Der Architekt rechtfertigte jedoch seine Auffassung mit guten Gründen. Er sagte:“Schwarz ist die Farbe des Todes nur dann, wenn es matt auf rauhem Grund steht. Auf geglätteter Fläche hochglänzend wirkt es nicht dsüster. Je nach dem Einfallswinkel des Lichtes und nach der Farbe der Lichtquelle reflektiert es weisses oder auch buntes Licht.“
Meinen Wunsch nach der mitternachtsblauebn Decke hielt er für Hirtenjungen-Romantik. Er sei für poliertes Schwarz. Als ich von einer Reise zurückkam, war mein Zimmer schwarz gestrichen, I ch legte mich schlafen und wäre dankbar gewesen, wenn über mir ein wenig Blau geschimmert hätte. Denn hinter der abgeschirmten Lampe der Decke verlor sich ohne die versprochenen Reflexe das lackierte Schwarz in raumlosen Tiefen, die weiter zu reichen schienen als die kosmische Kuppel nächtlichen Himmels. Am Morgen begriff ich meine neue Lage. Ich erinnerte mich an die tröstliche Wirkung der weissen Reflexe und fand an Wand und Decke das weisse Bettzeug gespiegelt. Ich erschrak als ich mich erhoben hatte und sah wie mein nach Gottes Plan geschaffener Leib von den Unebenheiten der vier Wände verquollen und zerfetzt surrealisiert und reflektiert wurde.

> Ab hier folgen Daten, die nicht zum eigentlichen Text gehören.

Lemma login_ignores_post_response_witness :
  run (login (answering_login "<html>wrong password</html>" (scripted [""; "alice"])) alice)
  = run (login (scripted [""; "alice"]) alice).
Proof.
  apply (login_ignores_post_response
           (answering_login "<html>wrong password</html>" (scripted [""; "alice"]))
           (scripted [""; "alice"]) alice "example.com" "_acme-challenge.example.com" "abc123").
  intros h r H. now apply answering_login_elsewhere.
Defined.

(** ** Empty and embedded strings in the presence tests *)

Lemma contains_empty (s : string) : PyStr.contains s "" = true.
Proof. destruct s; reflexivity. Qed.

Lemma login_run (sv : server) (self : client) (fd : string) :
  run (login sv self)
  = if login_ok sv self then (after [login_post self; profile_get] [], inr tt)
    else (after [login_post self; profile_get] [],
          inl (error_value self fd AuthenticationError)).
Proof.
  unfold run, login, bind, session_post, session_get, session_request, raise, ret, fresh,
    login_ok, profile_text, login_post, profile_get, after, error_value.
  cbn [sent stdout app].
  destruct (PyStr.contains (sv _) (username self)); reflexivity.
Qed.

Lemma int_inl (d : string) (e : exn) : PyStr.int d = inl e -> e = ValueError.
Proof.
  unfold PyStr.int. destruct d; [congruence|].
  destruct (Nat.leb _ _); [|congruence].
  destruct (PyStr.int_digits 0 _); congruence.
Qed.

Lemma str_inl (n : N) (e : exn) : PyStr.str n = inl e -> e = ValueError.
Proof. unfold PyStr.str. destruct (Nat.leb _ _); congruence. Qed.

Lemma int_group_inl (v s : string) (g : option string) (e : exn) :
  Re.search (delete_link_pattern v) s = Some g -> int_group g = inl e -> e = ValueError.
Proof.
  intros S H. destruct (search_group_digits _ _ _ S) as [d [-> _]].
  now apply (int_inl d).
Qed.

(** The login exception is raised by the failed username test and by
    nothing else. *)
Lemma login_error_means_login_failed (sv : server) (self : client) (fd vdn v : string) :
  outcome (login sv self) = inl (error_value self fd AuthenticationError)
  \/ outcome (add_txt_record sv self fd vdn v) = inl (error_value self fd AuthenticationError)
  \/ outcome (del_txt_record sv self fd vdn v) = inl (error_value self fd AuthenticationError) ->
  login_ok sv self = false.
Proof.
  rewrite !outcome_run, (login_run sv self fd), add_txt_record_run, del_txt_record_run.
  cbv zeta. destruct (login_ok sv self); [|reflexivity].
  destruct (rpartition_dot vdn fd) as [parts ->].
  intros [H | [H | H]]; exfalso; [discriminate H | |].
  - destruct (domain_ok sv self fd); [|discriminate H].
    destruct (PyStr.endswith vdn ("." ++ fd)); discriminate H.
  - destruct (domain_ok sv self fd); [|discriminate H].
    destruct (PyStr.endswith vdn ("." ++ fd)); [|discriminate H].
    destruct (PyStr.contains _ v); [|discriminate H].
    destruct (Re.search _ _) as [g|] eqn:S; [|discriminate H].
    destruct (int_group g) as [e|id] eqn:G.
    + apply (int_group_inl _ _ _ _ S) in G. subst e. discriminate H.
    + destruct (PyStr.str id) as [e|id_str] eqn:T.
      * apply str_inl in T. subst e. discriminate H.
      * destruct (PyStr.contains _ "Record was deleted"); discriminate H.
Qed.

(** X8: the presence tests are substring tests, and the empty string is a
    substring of every page. With an empty username the username test of
    [login] always passes: neither [login] nor [add_txt_record] nor
    [del_txt_record] raises the login exception, whatever the provider
    answers. With an empty domain [check_domain] never raises. With an empty
    record value [get_txt_record_id] never answers that the record is
    absent. *)
Theorem empty_strings_pass_presence_tests (sv : server) (self : client)
        (fd vdn v : string) (w : world) :
  (username self = "" ->
   outcome (login sv self) <> inl (error_value self fd AuthenticationError)
   /\ outcome (add_txt_record sv self fd vdn v)
      <> inl (error_value self fd AuthenticationError)
   /\ outcome (del_txt_record sv self fd vdn v)
      <> inl (error_value self fd AuthenticationError))
  /\ snd (check_domain sv self "" w) = inr tt
  /\ snd (get_txt_record_id sv fd "" w) <> inr None.
Proof.
  split; [|split].
  - intros Hu.
    assert (Hl : login_ok sv self = true)
      by (unfold login_ok; rewrite Hu; apply contains_empty).
    repeat split; intros H;
      pose proof (login_error_means_login_failed sv self fd vdn v) as F;
      rewrite F in Hl; try discriminate Hl; tauto.
  - unfold check_domain, bind, session_get, session_request, raise, ret.
    cbn [sent stdout]. rewrite contains_empty. reflexivity.
  - rewrite get_txt_record_id_run. cbv zeta. rewrite contains_empty.
    destruct (Re.search _ _) as [g|]; [|discriminate].
    destruct (int_group g); discriminate.
Qed.

Lemma empty_strings_pass_presence_tests_witness :
  outcome (login (scripted [""; "<html>please log in</html>"]) nobody)
  <> inl (error_value nobody "example.com" AuthenticationError).
Proof.
  apply (empty_strings_pass_presence_tests
           (scripted [""; "<html>please log in</html>"]) nobody
           "example.com" "_acme-challenge.example.com" "abc123" fresh).
  reflexivity.
Defined.

(** X9: [check_domain] accepts a domain as soon as it occurs inside any
    text of the domain-list page, for instance inside a longer domain name:
    it issues one GET and returns without raising. *)
Theorem check_domain_accepts_substring
        (sv : server) (self : client) (fd listed : string) (w : world) :
  PyStr.contains (sv (sent w ++ [domains_get])%list) listed = true ->
  PyStr.contains listed fd = true ->
  check_domain sv self fd w = (after (sent w ++ [domains_get]) (stdout w), inr tt).
Proof.
  intros Hpage Hin.
  pose proof (contains_trans _ _ _ Hpage Hin) as H.
  unfold check_domain, bind, session_get, session_request, raise, ret, after.
  unfold domains_get in H. cbn [sent stdout]. rewrite H. reflexivity.
Qed.

Lemma check_domain_accepts_substring_witness :
  check_domain (scripted ["<li>notexample.com</li>"]) alice "example.com" fresh
  = (after [domains_get] [], inr tt).
Proof.
  apply (check_domain_accepts_substring (scripted ["<li>notexample.com</li>"]) alice
           "example.com" "notexample.com" fresh); reflexivity.
Defined.

(** ** The plugin, end to end *)

Lemma with_code_run {A} (totp : string -> exn + string)
      (obj : _GratisDnsClient) (method : client -> M A) (code : string) :
  totp (obj_otp_secret obj) = inr code ->
  run (with_code totp obj method)
  = run (method (mkClient (obj_username obj) (obj_password obj) code (obj_ttl obj))).
Proof.
  intros H. unfold run, with_code, bind, lift. now rewrite H.
Qed.

(** X10: [_perform], in a call whose one-time code [code] is produced, for
    a validation name [sub + "." + domain] and a provider whose profile page
    shows the configured username and whose domain list shows the domain,
    issues exactly four requests and returns: the login POST with the
    configured username, password and the code, the profile GET, the
    domain-list GET, and one add POST with [name = sub], [ttl = 60],
    [txtdata] the validation value and [user_domain] the domain. *)
Theorem perform_end_to_end (sv : server) (totp : string -> exn + string)
        (self : Authenticator) (domain sub validation code : string) :
  let login_req :=
    mkRequest POST "https://admin.gratisdns.com" []
      [("login", VStr (conf self "username")); ("password", VStr (conf self "password"));
       ("action", VStr "logmein"); ("oauth", VStr code)] in
  let profile_req :=
    mkRequest GET "https://admin.gratisdns.com" [("action", "usersetup_user")] [] in
  let domains_req :=
    mkRequest GET "https://admin.gratisdns.com" [("action", "dns_primarydns")] [] in
  let add_req :=
    mkRequest POST "https://admin.gratisdns.com"
      [("action", "dns_primary_record_add_txt"); ("user_domain", domain)]
      [("action", VStr "dns_primary_record_added_txt"); ("name", VStr sub);
       ("ttl", VInt 60); ("txtdata", VStr validation); ("user_domain", VStr domain)] in
  totp (conf self "otp-secret") = inr code ->
  PyStr.contains (sv [login_req; profile_req]) (conf self "username") = true ->
  PyStr.contains (sv [login_req; profile_req; domains_req]) domain = true ->
  run (_perform sv totp self domain (sub ++ "." ++ domain) validation)
  = (after [login_req; profile_req; domains_req; add_req] [], inr tt).
Proof.
  intros login_req profile_req domains_req add_req Hcode Hl Hd.
  unfold _perform. rewrite (with_code_run totp (_get_gratisdns_client self) _ code Hcode).
  unfold _get_gratisdns_client. cbn [obj_username obj_password obj_ttl].
  set (c := mkClient (conf self "username") (conf self "password") code Authenticator_ttl).
  rewrite add_txt_record_run.
  unfold login_ok, domain_ok, profile_text, domains_text, preamble.
  change (login_post c) with login_req.
  change profile_get with profile_req. change domains_get with domains_req.
  change (username c) with (conf self "username").
  rewrite Hl, Hd, endswith_app.
  unfold PyStr.rpartition. change ("." ++ domain) with (String "." domain).
  rewrite rsplit_last_suffix by discriminate. reflexivity.
Qed.
(** * Execution harness for untrusted program text ([evaluation/utils_execute.py])

    A shallow embedding of the harness: the output suppressor
    ([WriteOnlyStringIO], [swallow_io]), the working-directory sandbox
    ([create_tempdir], [chdir]), the capability restrictor
    ([reliability_guard]), the execution worker ([unsafe_execute]) and the
    supervisor ([check_correctness]).

    Process-global state of the interpreter (current directory, the bindings
    of [sys.stdin]/[sys.stdout]/[sys.stderr], the names rebound to [None],
    the shared result list ...) is a record [world]; Python code is a function
    from worlds to a world and an outcome (normal return, raised exception, or
    still running when the process is terminated). *)

From stdpp Require Import base gmap strings list pretty.

Open Scope string_scope.
Open Scope list_scope.
Open Scope Z_scope.

(** ** Python values and strings *)

(** The values that occur as exception arguments. *)
Inductive pyval :=
| PStr (s : string)
| PInt (n : Z)
| PNone.

(** [str(v)], what [format] inserts for a [{}] field. *)
Definition py_str (v : pyval) : string :=
  match v with
  | PStr s => s
  | PInt n => pretty n
  | PNone => "None"
  end.

Definition newline : Ascii.ascii := Ascii.ascii_of_nat 10.

Definition nl : string := String newline "".

(** [s.split('\n')]: the pieces between line feeds; never empty. *)
Fixpoint split_lines (s : string) : list string :=
  match s with
  | "" => [""]
  | String c s' =>
      if Ascii.eqb c newline then "" :: split_lines s'
      else match split_lines s' with
           | piece :: rest => String c piece :: rest
           | [] => [String c ""]
           end
  end.

(** ["\n".join(l)] *)
Fixpoint join_lines (l : list string) : string :=
  match l with
  | [] => ""
  | [x] => x
  | x :: rest => x +:+ nl +:+ join_lines rest
  end.

(** ** Exceptions *)

(** Which [except] clause of [unsafe_execute] an exception matches:
    [except SyntaxError] (the class and its subclasses), then
    [except Exception]; [SystemExit] and the other direct subclasses of
    [BaseException] ([KeyboardInterrupt], [GeneratorExit]) match neither. *)
Inductive exn_base :=
| BSyntaxError
| BException
| BSystemExit
| BBaseException.

Record exn := mkExn {
  exn_kind : exn_base;
  exn_class : string;          (* e.__class__.__name__ *)
  exn_args : list pyval;       (* e.args *)
  exn_str : string;            (* str(e) *)
  exn_lineno : option Z;       (* e.lineno, None unless the raiser set it *)
  exn_tb : list positive       (* line numbers of the traceback entries below
                                  the frame that was running when the
                                  exception was caught, outermost first *)
}.

Definition TypeError_not_callable (line : positive) : exn :=
  mkExn BException "TypeError" [PStr "'NoneType' object is not callable"]
        "'NoneType' object is not callable" None [line].

Definition TypeError_operand : exn :=
  mkExn BException "TypeError"
        [PStr "unsupported operand type(s) for -: 'NoneType' and 'int'"]
        "unsupported operand type(s) for -: 'NoneType' and 'int'" None [].

Definition IndexError_ (what : string) : exn :=
  mkExn BException "IndexError" [PStr what] what None [].

Definition OSError_ (line : positive) : exn :=
  mkExn BException "OSError" [] "" None [line].

Definition ImportError_ (name : string) : exn :=
  mkExn BException "ModuleNotFoundError"
        [PStr ("import of " +:+ name +:+ " halted; None in sys.modules")]
        ("import of " +:+ name +:+ " halted; None in sys.modules") None [].

(** ** The process state *)

(** What [sys.stdin], [sys.stdout] or [sys.stderr] is bound to: the
    channel's own original stream, a [WriteOnlyStringIO] object (by identity),
    or the null device. *)
Inductive stream :=
| Std
| Buf (id : nat)
| DevNull.

Inductive out_fd := Stdout | Stderr.

(** A piece of output.  [ReprOf l] is the text [print] produces for a list
    of strings, [TupleOf args] the text of a tuple of values,
    [TracebackOf e] the report of an uncaught exception. *)
Inductive emitted :=
| Text (s : string)
| ReprOf (l : list string)
| TupleOf (args : list pyval)
| TracebackOf (e : exn).

Record world := mkWorld {
  cwd : string;                       (* current working directory *)
  fs : gset string;                   (* paths that exist *)
  sys_stdin : stream;
  sys_stdout : stream;
  sys_stderr : stream;
  stdin_pending : list string;        (* input waiting on the real stdin *)
  console : list (out_fd * emitted);  (* what reached the real stdout/stderr *)
  buffers : list (list emitted);      (* contents of the StringIO objects *)
  disabled : gset string;             (* qualified names rebound to None *)
  blocked_modules : gset string;      (* sys.modules[name] = None *)
  environ : gmap string string;
  rlimits : gmap string (Z * Z);
  faulthandler_enabled : bool;
  platform_system : string;
  channel : list string               (* the shared result list *)
}.
(** ** Request logging *)

Lemma ServeHTTP_logging {W} `{ResponseWriter W} (calls : list call) (w : W) (status : Z) :
  ServeHTTP calls {| lrw_ResponseWriter := w; lrw_status := status |}
  = {| lrw_ResponseWriter := ServeHTTP calls w;
       lrw_status := default status (lastCode calls) |}.
Proof.
  revert w status. induction calls as [|c calls IH]; intros w status; [reflexivity|].
  unfold ServeHTTP in *. cbn [foldl lastCode].
  destruct c as [code|data|k v]; cbn [perform WriteHeader Write HeaderSet
    loggingResponseWriter_ResponseWriter lrw_ResponseWriter lrw_status];
    rewrite IH; by destruct (lastCode calls).
Qed.

Lemma ServeHTTP_recorder (calls : list call) (w : list call) :
  ServeHTTP calls w = w ++ calls.
Proof.
  revert w. induction calls as [|c calls IH]; intros w; [by rewrite app_nil_r|].
  unfold ServeHTTP in *. cbn [foldl]. rewrite IH.
  destruct c; cbn; by rewrite <- app_assoc.
Qed.

(** X14: [withRequestLogging] does not change what the wrapped handler
    does to the response: the writer receives the same calls, in the same
    order, as without the wrapper.  The line logged carries the method and
    the path of the request, the clock difference, and as status the code
    of the handler's last call of [WriteHeader], or 200 when it never calls
    it.  (A handler is taken as the sequence of its calls on the writer.) *)
Theorem request_logging_is_transparent {W} `{ResponseWriter W}
    (next : Request -> list call) (t0 t1 : Z) (w : W) (r : Request) :
  fst (withRequestLogging next t0 t1 w r) = ServeHTTP (next r) w
  /\ snd (withRequestLogging next t0 t1 w r)
     = {| log_method := Method r; log_path := URL_Path r;
          log_status := default 200%Z (lastCode (next r));
          log_duration := (t1 - t0)%Z |}
  /\ forall sent : list call, fst (withRequestLogging next t0 t1 sent r) = sent ++ next r.
Proof.
  unfold withRequestLogging. cbn [fst snd]. rewrite ServeHTTP_logging.
  split; [reflexivity|]. split; [reflexivity|].
  intros sent. rewrite ServeHTTP_logging. apply ServeHTTP_recorder.
Qed.

(** ** Scrapes without readings *)

Section Failures.

Variable ParseFloat : string -> result float64.

Lemma cliObserved_fails w c :
  (enableSensorsCli c = true -> cliFails w c = true) -> cliObserved w c = [].
Proof.
  unfold cliObserved, cliFails, discoverSensorsCLI. intros H.
  destruct (enableSensorsCli c); [|reflexivity].
  specialize (H eq_refl). rewrite fst_io_bind. cbn [fst andb] in *.
  by destruct (w_sensors_j w (sensorsCliPath c) (sensorsTimeout c)).
Qed.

Nach dieser Demonstration habe ich das Schlafzimmer nie wieder betreten. Es wurde mit Koffern und überflüssigem Hausrat voll gestopft. Dafür hätte auch weiss ausgereicht.

Das 1926 gebaute Hochschulgebäude von Walter Gropius ist eine Ikone der Moderne Es umfasst ein vielfältiges Raumprogramm. 1928 verliess Gropius das Bauhaus und ging nach England, später in die USA. 1933 wurde das Bauhaus aufgrund des Drucks der NSDAP aufgelöst, Klee emigrierte in die Schweiz, Kandinski nach Frankreich. Als der Zweite Weltkrieg zu Ende war, kam das Bauhaus zurück nach Deutschland. 1947 und 1948 besuchte Gropius das zerbombte Berlin. Als offizieller Architekturberater für die amerikanische Besatzungsmacht hielt er Vorträge über den Wiederaufbau.